▶ _Task goal_
Print each entry word for word.

▶ _Saved entries_
(** [materializeHPCStructure] when there is a login node or a node. *)
Definition materialize_structure (definition : EnvironmentDefinition)
    (connection : EnvironmentConnection) (observation : ConnectionDiscovery)
    : effr W (list ResourceSnapshot) :=
  let clusterID := cluster_id definition connection in
  let runtimeIDs := runtimeIDsForConnection definition connection.(EnvironmentConnection.ID) in
  let cluster := (zero : Resource) <| Resource.ID := clusterID |>
    <| Resource.EnvironmentVersionID :=
         definition.(EnvironmentDefinition.Version).(EnvironmentVersion.ID) |>
    <| Resource.Type_ := ResourceCluster |>
    <| Resource.Name := clusterResourceName definition connection |>
    <| Resource.ProviderID := clusterID |> <| Resource.ComputeSpeedup := float_of_Z 1 |>
    <| Resource.Metadata :=
         <["connectionId" := AnyString connection.(EnvironmentConnection.ID)]>
         {["discovered" := AnyBool true]} |> in
  let? _ := wrap (λ e, errorf "upsert discovered HPC cluster: %w" [e]) (Upsert cluster) in
  let? _ := bind_runtimes runtimeIDs clusterID ∅
    (λ e, errorf "bind discovered HPC cluster: %w" [e]) in
  let definition := definition <| EnvironmentDefinition.Resources :=
    definition.(EnvironmentDefinition.Resources) ++
    discoveredPartitions definition connection observation |> in
  let? _ := for_effr (λ partition,
    if negb (is_partition partition) then eret (Ok tt)
    else
      let? _ := wrap (λ e, errorf "attach partition %q to discovered cluster: %w"
                        [partition.(Resource.ProviderID); e])
        (Upsert (partition <| Resource.ParentResourceID := Some clusterID |>)) in
      bind_runtimes runtimeIDs partition.(Resource.ID)
        (<["executionTarget" := AnyString "batch"]> {["scheduler" := AnyString "slurm"]})
        (λ e, errorf "bind discovered partition %q: %w" [partition.(Resource.ProviderID); e]))
    definition.(EnvironmentDefinition.Resources) in
  let? logins := match observation.(ConnectionDiscovery.LoginNode) with
    | None => eret (Ok [])
    | Some discovered =>
      let? s := materializeLoginNode definition connection clusterID runtimeIDs discovered
                  observation.(ConnectionDiscovery.Available) in
      eret (Ok [s])
    end in
  let? nodes := materializeNodes definition connection clusterID observation in
  eret (Ok (logins ++ nodes)).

▶ _Solution for this task_
(** [materializeHPCStructure] when there is a login node or a node. *)
Definition materialize_structure (definition : EnvironmentDefinition)
    (connection : EnvironmentConnection) (observation : ConnectionDiscovery)
    : effr W (list ResourceSnapshot) :=
  let clusterID := cluster_id definition connection in
  let runtimeIDs := runtimeIDsForConnection definition connection.(EnvironmentConnection.ID) in
  let cluster := (zero : Resource) <| Resource.ID := clusterID |>
    <| Resource.EnvironmentVersionID :=
         definition.(EnvironmentDefinition.Version).(EnvironmentVersion.ID) |>
    <| Resource.Type_ := ResourceCluster |>
    <| Resource.Name := clusterResourceName definition connection |>
    <| Resource.ProviderID := clusterID |> <| Resource.ComputeSpeedup := float_of_Z 1 |>
    <| Resource.Metadata :=
         <["connectionId" := AnyString connection.(EnvironmentConnection.ID)]>
         {["discovered" := AnyBool true]} |> in
  let? _ := wrap (λ e, errorf "upsert discovered HPC cluster: %w" [e]) (Upsert cluster) in
  let? _ := bind_runtimes runtimeIDs clusterID ∅
    (λ e, errorf "bind discovered HPC cluster: %w" [e]) in
  let definition := definition <| EnvironmentDefinition.Resources :=
    definition.(EnvironmentDefinition.Resources) ++
    discoveredPartitions definition connection observation |> in
  let? _ := for_effr (λ partition,
    if negb (is_partition partition) then eret (Ok tt)
    else
      let? _ := wrap (λ e, errorf "attach partition %q to discovered cluster: %w"
                        [partition.(Resource.ProviderID); e])
        (Upsert (partition <| Resource.ParentResourceID := Some clusterID |>)) in
      bind_runtimes runtimeIDs partition.(Resource.ID)
        (<["executionTarget" := AnyString "batch"]> {["scheduler" := AnyString "slurm"]})
        (λ e, errorf "bind discovered partition %q: %w" [partition.(Resource.ProviderID); e]))
    definition.(EnvironmentDefinition.Resources) in
  let? logins := match observation.(ConnectionDiscovery.LoginNode) with
    | None => eret (Ok [])
    | Some discovered =>
      let? s := materializeLoginNode definition connection clusterID runtimeIDs discovered
                  observation.(ConnectionDiscovery.Available) in
      eret (Ok [s])
    end in
  let? nodes := materializeNodes definition connection clusterID observation in
  eret (Ok (logins ++ nodes)).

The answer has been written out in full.